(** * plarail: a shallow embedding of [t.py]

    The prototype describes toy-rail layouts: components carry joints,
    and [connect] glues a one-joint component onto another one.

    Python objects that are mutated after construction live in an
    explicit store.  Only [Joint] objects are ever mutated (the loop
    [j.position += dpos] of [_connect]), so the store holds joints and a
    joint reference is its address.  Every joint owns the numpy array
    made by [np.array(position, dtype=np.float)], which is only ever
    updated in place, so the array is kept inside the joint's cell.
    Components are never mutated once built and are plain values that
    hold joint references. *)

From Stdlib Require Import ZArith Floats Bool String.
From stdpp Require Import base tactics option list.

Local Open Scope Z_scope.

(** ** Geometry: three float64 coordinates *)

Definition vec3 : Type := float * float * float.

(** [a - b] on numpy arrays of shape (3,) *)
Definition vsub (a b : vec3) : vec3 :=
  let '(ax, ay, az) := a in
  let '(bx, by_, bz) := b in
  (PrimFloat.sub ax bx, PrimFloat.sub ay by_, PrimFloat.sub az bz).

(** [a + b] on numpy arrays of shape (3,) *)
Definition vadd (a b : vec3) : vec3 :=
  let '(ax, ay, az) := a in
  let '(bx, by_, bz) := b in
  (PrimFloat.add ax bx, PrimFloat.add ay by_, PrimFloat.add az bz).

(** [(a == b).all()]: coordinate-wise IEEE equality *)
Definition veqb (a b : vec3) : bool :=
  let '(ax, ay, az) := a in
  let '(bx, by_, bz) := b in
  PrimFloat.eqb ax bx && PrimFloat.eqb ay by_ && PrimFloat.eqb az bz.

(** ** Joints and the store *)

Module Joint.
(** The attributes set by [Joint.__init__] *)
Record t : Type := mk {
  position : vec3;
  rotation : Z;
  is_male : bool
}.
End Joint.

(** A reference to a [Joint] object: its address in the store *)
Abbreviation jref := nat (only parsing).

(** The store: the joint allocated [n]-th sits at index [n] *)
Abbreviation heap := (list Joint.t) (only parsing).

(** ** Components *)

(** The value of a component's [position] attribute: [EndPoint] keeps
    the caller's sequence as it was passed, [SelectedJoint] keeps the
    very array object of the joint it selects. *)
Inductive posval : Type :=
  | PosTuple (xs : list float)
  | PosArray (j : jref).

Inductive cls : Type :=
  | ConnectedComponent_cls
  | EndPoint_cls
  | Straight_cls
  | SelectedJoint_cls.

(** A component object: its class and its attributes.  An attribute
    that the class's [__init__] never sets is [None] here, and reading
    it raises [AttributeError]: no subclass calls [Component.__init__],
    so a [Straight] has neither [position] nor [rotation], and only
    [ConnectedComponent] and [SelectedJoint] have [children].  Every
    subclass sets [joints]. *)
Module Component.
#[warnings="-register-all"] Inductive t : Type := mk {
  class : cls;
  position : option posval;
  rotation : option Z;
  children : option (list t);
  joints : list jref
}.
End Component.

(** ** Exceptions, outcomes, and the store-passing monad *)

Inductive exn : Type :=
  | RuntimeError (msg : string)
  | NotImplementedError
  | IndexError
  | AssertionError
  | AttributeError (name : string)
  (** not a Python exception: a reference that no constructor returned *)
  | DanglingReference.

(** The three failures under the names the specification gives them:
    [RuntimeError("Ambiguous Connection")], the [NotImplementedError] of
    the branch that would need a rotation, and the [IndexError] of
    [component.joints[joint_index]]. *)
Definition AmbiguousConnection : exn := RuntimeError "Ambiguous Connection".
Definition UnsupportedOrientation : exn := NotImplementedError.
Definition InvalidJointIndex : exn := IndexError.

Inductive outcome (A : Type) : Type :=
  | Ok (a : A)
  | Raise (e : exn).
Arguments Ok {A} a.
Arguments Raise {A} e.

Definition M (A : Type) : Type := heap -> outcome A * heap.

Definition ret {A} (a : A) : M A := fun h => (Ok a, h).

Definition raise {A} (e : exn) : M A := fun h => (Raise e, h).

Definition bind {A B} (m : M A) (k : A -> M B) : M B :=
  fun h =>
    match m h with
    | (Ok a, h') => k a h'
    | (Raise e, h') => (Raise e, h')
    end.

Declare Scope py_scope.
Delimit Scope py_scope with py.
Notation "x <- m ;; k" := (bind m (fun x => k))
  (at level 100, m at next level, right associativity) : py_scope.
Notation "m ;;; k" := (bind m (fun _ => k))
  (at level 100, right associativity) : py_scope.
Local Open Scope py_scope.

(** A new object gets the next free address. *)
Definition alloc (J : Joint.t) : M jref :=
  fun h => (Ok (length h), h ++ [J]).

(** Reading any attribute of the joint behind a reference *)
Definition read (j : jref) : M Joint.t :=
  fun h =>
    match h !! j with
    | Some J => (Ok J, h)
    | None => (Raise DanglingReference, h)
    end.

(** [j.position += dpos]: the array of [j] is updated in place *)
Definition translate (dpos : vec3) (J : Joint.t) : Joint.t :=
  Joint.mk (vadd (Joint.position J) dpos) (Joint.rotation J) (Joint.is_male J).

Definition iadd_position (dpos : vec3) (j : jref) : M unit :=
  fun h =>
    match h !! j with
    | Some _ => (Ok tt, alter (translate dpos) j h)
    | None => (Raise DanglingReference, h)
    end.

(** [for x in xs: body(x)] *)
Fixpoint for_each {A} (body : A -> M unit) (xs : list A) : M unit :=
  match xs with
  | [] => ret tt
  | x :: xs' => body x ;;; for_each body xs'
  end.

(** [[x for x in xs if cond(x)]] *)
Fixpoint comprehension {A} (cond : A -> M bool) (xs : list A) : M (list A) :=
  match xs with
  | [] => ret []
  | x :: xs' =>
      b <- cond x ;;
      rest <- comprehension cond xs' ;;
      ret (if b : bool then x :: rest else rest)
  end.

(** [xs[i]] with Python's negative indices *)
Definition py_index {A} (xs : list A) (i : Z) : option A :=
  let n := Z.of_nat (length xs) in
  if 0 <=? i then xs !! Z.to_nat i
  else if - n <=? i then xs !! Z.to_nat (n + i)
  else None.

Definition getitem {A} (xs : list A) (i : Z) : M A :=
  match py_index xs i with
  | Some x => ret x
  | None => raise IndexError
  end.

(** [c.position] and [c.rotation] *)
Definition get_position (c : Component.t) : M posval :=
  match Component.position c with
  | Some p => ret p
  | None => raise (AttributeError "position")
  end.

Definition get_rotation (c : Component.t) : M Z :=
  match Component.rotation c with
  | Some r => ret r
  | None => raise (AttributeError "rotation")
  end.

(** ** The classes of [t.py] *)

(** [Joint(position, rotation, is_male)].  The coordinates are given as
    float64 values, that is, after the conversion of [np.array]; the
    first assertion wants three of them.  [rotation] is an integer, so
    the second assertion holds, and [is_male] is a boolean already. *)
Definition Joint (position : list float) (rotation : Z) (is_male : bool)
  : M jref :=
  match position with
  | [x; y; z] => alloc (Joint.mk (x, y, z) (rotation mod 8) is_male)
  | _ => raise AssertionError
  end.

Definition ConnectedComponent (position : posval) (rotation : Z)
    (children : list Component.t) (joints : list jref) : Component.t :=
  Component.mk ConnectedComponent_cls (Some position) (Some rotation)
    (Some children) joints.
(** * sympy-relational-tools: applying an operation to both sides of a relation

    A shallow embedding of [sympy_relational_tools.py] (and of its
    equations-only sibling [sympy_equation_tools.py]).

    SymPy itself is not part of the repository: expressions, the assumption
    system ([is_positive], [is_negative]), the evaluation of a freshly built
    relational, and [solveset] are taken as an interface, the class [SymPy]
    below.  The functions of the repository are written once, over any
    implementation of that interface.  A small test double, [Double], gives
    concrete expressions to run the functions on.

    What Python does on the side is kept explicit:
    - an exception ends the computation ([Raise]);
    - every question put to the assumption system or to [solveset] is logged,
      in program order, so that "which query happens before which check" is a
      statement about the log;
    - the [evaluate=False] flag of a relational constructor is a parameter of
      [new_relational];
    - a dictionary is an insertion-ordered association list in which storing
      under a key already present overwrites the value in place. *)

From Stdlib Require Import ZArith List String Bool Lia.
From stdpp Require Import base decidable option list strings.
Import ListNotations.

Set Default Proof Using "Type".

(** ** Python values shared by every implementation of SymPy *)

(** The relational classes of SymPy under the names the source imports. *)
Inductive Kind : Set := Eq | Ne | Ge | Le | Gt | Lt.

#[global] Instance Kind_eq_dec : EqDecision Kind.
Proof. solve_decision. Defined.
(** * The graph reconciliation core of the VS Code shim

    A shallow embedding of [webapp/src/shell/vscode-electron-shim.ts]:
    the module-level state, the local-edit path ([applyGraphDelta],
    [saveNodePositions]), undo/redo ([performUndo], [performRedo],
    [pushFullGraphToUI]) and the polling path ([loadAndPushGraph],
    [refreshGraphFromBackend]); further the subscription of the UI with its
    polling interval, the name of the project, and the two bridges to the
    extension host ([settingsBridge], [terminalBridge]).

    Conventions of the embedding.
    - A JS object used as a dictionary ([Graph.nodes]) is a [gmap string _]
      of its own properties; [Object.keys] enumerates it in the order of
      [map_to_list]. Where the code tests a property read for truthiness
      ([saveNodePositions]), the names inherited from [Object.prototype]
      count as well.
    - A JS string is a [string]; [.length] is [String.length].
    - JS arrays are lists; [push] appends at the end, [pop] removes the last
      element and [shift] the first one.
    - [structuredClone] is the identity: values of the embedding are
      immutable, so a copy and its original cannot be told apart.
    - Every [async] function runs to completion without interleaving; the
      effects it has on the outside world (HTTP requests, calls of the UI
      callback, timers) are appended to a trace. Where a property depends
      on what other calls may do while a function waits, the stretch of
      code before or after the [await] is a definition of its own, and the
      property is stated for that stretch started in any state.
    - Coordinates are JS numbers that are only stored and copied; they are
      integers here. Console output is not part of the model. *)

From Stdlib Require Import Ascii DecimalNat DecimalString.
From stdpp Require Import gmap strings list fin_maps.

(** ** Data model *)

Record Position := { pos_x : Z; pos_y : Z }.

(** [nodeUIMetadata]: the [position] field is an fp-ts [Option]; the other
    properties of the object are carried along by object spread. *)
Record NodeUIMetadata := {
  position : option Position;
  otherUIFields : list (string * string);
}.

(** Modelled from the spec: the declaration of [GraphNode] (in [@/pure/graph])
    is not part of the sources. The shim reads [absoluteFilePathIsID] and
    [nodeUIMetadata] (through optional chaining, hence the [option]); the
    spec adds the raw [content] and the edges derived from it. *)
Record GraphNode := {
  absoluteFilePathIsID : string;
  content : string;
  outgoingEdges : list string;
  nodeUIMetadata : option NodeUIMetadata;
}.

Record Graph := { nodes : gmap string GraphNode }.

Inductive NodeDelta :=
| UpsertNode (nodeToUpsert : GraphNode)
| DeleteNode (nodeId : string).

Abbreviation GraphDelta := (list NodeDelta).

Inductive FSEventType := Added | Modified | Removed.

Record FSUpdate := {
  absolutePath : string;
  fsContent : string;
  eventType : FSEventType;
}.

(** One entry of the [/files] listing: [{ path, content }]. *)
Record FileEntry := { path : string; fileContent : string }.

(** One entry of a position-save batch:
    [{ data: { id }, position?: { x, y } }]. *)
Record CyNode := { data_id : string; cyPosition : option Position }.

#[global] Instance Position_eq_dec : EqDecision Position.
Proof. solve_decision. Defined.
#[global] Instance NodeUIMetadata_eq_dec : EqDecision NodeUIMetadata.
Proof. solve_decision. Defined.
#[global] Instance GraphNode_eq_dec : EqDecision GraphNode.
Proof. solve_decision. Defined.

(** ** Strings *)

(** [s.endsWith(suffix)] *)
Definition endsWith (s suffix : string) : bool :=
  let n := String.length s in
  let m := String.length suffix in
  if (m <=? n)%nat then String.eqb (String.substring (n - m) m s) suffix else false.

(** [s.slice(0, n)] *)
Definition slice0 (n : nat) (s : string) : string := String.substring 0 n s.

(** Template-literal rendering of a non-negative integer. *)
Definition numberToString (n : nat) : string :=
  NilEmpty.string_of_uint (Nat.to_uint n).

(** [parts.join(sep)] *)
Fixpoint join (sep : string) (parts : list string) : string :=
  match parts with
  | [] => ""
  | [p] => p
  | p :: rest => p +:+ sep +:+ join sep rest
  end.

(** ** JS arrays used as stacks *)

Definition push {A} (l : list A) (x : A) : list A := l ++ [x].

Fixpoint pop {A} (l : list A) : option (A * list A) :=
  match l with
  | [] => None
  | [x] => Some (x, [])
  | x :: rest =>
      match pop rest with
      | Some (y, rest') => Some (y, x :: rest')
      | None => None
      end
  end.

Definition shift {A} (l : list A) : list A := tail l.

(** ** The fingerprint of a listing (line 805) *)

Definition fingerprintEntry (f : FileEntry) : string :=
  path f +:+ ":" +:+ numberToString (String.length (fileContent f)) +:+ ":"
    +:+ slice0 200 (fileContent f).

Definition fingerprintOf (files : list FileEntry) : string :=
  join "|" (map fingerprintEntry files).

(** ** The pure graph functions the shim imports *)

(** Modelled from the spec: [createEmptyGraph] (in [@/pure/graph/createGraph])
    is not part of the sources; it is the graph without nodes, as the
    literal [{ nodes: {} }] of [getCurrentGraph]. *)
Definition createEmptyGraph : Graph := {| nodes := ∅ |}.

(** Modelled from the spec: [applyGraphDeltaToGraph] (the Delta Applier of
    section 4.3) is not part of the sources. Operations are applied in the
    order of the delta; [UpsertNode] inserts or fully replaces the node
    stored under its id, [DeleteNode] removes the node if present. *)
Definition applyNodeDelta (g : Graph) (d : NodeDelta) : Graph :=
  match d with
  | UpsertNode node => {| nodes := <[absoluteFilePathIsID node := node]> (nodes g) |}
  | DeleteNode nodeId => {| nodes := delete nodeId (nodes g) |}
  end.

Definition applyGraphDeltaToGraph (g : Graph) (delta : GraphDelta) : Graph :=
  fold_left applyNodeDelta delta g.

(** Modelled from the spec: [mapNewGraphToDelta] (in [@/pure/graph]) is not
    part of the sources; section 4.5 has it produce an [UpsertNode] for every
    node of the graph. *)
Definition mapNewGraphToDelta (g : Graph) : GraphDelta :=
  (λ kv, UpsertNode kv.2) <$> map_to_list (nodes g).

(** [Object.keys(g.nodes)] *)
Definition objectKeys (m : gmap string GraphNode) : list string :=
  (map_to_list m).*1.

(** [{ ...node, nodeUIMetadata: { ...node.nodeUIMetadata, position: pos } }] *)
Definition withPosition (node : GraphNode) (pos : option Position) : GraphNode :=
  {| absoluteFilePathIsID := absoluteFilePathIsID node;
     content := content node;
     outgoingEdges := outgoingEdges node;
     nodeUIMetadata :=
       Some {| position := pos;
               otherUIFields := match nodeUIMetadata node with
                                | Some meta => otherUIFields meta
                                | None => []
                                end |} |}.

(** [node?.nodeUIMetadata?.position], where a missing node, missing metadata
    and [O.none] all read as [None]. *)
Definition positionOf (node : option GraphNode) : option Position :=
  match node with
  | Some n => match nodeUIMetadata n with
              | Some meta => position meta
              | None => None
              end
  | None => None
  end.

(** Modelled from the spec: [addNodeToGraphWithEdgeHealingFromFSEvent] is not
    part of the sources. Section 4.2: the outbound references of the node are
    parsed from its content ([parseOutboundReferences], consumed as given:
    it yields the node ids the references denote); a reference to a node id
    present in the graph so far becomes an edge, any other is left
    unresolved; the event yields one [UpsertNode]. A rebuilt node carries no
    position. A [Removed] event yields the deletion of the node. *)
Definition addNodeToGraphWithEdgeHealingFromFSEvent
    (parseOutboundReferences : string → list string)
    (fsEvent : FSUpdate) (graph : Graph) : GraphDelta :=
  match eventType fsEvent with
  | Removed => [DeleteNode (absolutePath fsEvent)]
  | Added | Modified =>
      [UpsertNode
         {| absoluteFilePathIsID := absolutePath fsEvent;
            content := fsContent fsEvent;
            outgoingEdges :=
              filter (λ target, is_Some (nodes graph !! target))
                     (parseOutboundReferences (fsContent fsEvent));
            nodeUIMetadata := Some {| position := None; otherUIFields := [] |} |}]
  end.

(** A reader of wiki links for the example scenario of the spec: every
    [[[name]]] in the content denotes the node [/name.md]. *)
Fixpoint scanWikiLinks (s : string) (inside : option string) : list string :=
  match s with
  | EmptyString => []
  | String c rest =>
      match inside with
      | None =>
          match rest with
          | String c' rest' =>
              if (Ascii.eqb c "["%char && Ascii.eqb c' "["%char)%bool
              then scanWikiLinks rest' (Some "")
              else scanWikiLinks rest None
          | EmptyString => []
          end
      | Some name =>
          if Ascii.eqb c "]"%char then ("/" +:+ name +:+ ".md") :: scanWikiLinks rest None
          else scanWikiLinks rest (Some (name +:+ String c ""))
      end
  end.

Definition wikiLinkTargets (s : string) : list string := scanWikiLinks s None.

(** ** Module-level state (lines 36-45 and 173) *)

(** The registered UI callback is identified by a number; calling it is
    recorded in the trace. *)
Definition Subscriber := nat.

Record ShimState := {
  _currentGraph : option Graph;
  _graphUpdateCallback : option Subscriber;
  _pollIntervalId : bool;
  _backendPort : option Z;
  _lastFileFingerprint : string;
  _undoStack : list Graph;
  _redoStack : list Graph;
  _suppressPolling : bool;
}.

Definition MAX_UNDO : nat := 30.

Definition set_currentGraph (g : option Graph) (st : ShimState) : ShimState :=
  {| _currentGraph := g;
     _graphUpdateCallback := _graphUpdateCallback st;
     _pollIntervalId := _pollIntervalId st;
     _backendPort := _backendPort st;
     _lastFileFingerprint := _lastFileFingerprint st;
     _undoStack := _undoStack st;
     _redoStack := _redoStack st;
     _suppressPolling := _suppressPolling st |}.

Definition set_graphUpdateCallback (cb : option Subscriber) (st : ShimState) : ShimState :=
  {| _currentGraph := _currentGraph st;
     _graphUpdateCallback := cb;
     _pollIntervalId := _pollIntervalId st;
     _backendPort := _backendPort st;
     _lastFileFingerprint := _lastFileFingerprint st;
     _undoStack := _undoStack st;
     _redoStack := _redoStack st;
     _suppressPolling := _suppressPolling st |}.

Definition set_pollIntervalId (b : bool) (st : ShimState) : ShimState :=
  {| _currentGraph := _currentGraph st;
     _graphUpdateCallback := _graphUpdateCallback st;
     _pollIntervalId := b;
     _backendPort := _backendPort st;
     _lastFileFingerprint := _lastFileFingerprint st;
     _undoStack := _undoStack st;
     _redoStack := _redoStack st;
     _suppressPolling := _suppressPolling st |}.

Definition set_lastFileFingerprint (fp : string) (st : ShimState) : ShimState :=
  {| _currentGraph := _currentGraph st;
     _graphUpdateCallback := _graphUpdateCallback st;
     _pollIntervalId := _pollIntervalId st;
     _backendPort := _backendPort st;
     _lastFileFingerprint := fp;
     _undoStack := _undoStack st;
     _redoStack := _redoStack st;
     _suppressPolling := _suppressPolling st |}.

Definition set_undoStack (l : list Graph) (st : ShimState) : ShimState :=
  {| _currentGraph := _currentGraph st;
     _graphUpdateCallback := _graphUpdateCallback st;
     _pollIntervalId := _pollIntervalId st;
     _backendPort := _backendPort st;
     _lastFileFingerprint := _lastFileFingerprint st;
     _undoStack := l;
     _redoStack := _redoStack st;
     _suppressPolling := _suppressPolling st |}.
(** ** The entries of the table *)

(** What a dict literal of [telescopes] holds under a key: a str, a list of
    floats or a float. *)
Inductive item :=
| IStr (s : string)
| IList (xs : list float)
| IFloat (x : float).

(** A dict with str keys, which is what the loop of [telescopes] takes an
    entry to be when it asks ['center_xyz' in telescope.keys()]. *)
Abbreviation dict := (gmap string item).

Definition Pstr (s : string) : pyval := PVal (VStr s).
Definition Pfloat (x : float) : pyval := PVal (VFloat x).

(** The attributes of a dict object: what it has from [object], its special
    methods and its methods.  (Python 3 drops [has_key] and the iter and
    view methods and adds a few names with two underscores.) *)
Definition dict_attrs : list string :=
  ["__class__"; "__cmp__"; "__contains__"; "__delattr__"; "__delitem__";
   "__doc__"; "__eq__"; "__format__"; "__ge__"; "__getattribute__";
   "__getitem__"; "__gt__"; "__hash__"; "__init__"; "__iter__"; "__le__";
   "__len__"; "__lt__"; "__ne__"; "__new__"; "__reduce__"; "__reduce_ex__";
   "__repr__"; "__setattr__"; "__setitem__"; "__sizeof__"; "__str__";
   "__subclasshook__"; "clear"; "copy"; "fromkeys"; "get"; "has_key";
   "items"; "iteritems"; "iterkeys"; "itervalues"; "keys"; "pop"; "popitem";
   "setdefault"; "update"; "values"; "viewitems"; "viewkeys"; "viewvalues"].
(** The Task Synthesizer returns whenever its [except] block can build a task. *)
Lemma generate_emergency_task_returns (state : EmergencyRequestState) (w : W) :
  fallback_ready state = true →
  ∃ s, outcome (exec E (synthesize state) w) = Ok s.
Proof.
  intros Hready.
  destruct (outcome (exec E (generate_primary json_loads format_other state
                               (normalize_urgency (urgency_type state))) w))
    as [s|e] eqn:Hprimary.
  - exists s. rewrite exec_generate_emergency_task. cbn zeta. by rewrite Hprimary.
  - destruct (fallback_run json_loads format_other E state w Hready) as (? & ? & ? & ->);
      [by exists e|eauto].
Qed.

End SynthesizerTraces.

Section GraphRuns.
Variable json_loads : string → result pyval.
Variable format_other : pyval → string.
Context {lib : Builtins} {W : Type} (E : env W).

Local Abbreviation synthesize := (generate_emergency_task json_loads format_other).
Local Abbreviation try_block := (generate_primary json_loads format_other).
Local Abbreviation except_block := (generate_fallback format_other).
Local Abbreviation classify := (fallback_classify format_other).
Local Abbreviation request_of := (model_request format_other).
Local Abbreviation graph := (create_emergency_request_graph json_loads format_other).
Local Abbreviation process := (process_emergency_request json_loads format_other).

* * * * *

What is expected:
Considering only the data above, return the lines in which "RuntimeError" occurs.

Answer section:
  | RuntimeError (msg : string)
    [RuntimeError("Ambiguous Connection")], the [NotImplementedError] of
Definition AmbiguousConnection : exn := RuntimeError "Ambiguous Connection".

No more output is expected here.